Would someone be able to advise on my queries, a bit long winded but hopefully will make sense.

I am thinking of changing from Scottish power (Comfort Plus) to Scottish hydro (Economy 10 plan)

This involves having the two meters and the radio teleswitch removed and a single rate meter installed before I can apply to transfer the supply, then once changed apply for an economy 10 meter, all of the process will take 2 months at best and 3 months at worst so i would have to act now.

Without a radio teleswitch what would be the best way to control the storage heaters together so they would charge up during the cheap period, I can get good quality individual time switches rated up to 3kw for the smaller 1.7kw and 2.5kw storage heaters but cant find anything that would be rated high enough for the larger 3.4kw model.

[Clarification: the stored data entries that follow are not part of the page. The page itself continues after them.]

(** The [result] dict that [submit_quiz] builds from the bank entry [data],
    written without the loop. *)
Definition graded (quiz_key : string) (data : BankQuiz) (payload : QuizSubmission)
    : QuizResult :=
  {| r_student_name := student_name payload;
     r_quiz_key := quiz_key;
     r_score := count_correct (map (detail_of (answers payload)) (bank_questions data));
     r_total := Z.of_nat (length (bank_questions data));
     r_details := map (detail_of (answers payload)) (bank_questions data) |}.

(** [payload] with another answer map, all other fields kept. *)
Definition with_answers (payload : QuizSubmission) (a : pydict Z) : QuizSubmission :=
  {| student_name := student_name payload;
     quiz_key := quiz_key payload;
     answers := a;
     score := score payload;
     total := total payload;
     details := details payload |}.

Section Handlers.

(** The document store and the two collaborators of the handlers that
    live outside [main.py].  [database.create_document(collection, data)]
    inserts one document: it returns the new id or raises, may change the
    store either way, and leaves the object it is handed as it is.
    [bson.ObjectId(s)] returns an id or raises on a malformed string. *)
Context {Store oid : Type}.
Variable create_document :
  string -> Document -> Store -> result Exception string * Store.
Variable ObjectId : string -> result Exception oid.

Definition submit_worksheet (payload : Worksheet) (db : Store)
    : result HTTPException string * Store :=
  match create_document (collection_name cls_Worksheet) (DocWorksheet payload) db with
  | (Ok inserted_id, db') => (Ok inserted_id, db')
  | (Err e, db') => (Err (mkHTTPException 500 (str_exc e)), db')
  end.

Definition submit_reflection (payload : Reflection) (db : Store)
    : result HTTPException string * Store :=
  match ObjectId (worksheet_id payload) with
  | Err _ => (Err (mkHTTPException 400 "Invalid worksheet_id"), db)
  | Ok _ =>
      match create_document (collection_name cls_Reflection) (DocReflection payload) db with
      | (Ok inserted_id, db') => (Ok inserted_id, db')
      | (Err e, db') => (Err (mkHTTPException 500 (str_exc e)), db')
      end
  end.

Definition submit_quiz (quiz_key : string) (payload : QuizSubmission) (db : Store)
    : result HTTPException QuizResult * Store :=
  match QUIZ_BANK !! quiz_key with
  | None => (Err (mkHTTPException 404 "Quiz not found"), db)
  | Some data =>
      let total := Z.of_nat (length (bank_questions data)) in
      let '(correct, details) :=
        submit_quiz_loop (answers payload) (bank_questions data) in
      let score := correct in
      let result :=
        {| r_student_name := student_name payload;
           r_quiz_key := quiz_key;
           r_score := score;
           r_total := total;
           r_details := details |} in
      match create_document "quizsubmission" (DocQuizResult result) db with
      | (Ok _, db') => (Ok result, db')
      | (Err _, db') => (Ok result, db')
      end
  end.

End Handlers.

(** ** The framework around the handlers

    FastAPI binds the JSON body of a request to the handler's schema
    argument before it calls the handler, turns a raised [HTTPException]
    into a response with that status and the body [{"detail": ...}], and
    encodes what the handler returns as JSON. *)

Inductive Response : Type :=
  | JSONResponse (status : Z) (body : json)
  | RequestValidationError.  (* answered with status 422 *)

Definition http_exception_handler (e : HTTPException) : Response :=
  JSONResponse (status_code e) (JObj [("detail", JStr (detail e))]).

Definition json_field (j : json) (k : string) : option json :=
  match j with
  | JObj fields => dict_lookup fields k
  | _ => None
  end.

Definition json_optional_str (s : option string) : json :=
  match s with
  | None => JNull
  | Some s => JStr s
  end.

Definition QuizQuestion_json (q : QuizQuestion) : json :=
  JObj [("id", JStr (qq_id q));
        ("question", JStr (qq_question q));
        ("options", JArr (map JStr (qq_options q)))].

Definition QuizDefinition_json (d : QuizDefinition) : json :=
  JObj [("title", JStr (title d));
        ("questions", JArr (map QuizQuestion_json (questions d)))].

Definition Detail_json (d : Detail) : json :=
  JObj [("id", JStr (d_id d));
        ("question", JStr (d_question d));
        ("selected", JInt (d_selected d));
        ("correct_answer", JInt (d_correct_answer d));
        ("is_correct", JBool (d_is_correct d))].

Definition QuizResult_json (r : QuizResult) : json :=
  JObj [("student_name", json_optional_str (r_student_name r));
        ("quiz_key", JStr (r_quiz_key r));
        ("score", JInt (r_score r));
        ("total", JInt (r_total r));
        ("details", JArr (map Detail_json (r_details r)))].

Reason for changing / other information:

I moved into my current house more than a year ago and its all electric with 3 storage heaters, panel heaters in the bedroom and fan heaters in the toilet, bathroom, kitchen and electric fire in the lounge.

Not a heavy annual user with 4200 domestic units used (£454) and 6081 heating units used(£318) so only £65 per month.

Having run the storage heaters for a winter (Nov - April) I did find that they could run out early evening but as they kept the house warm all day and the house was occupied during the day this was OK. The house wont be occupied as much during the day over the next winter so having a 4 hour charge period during the night (4.30 - 7.30) and 3 hours top up in the afternoon ( 1.00 - 4.00) with an additional 3 hours in the evening if required (8.30 - 12.30) would suit me better

I would also be able to take advantage of the cheaper rate for the washing machine, dishwasher and tumble dryer as well as they all have delay timers.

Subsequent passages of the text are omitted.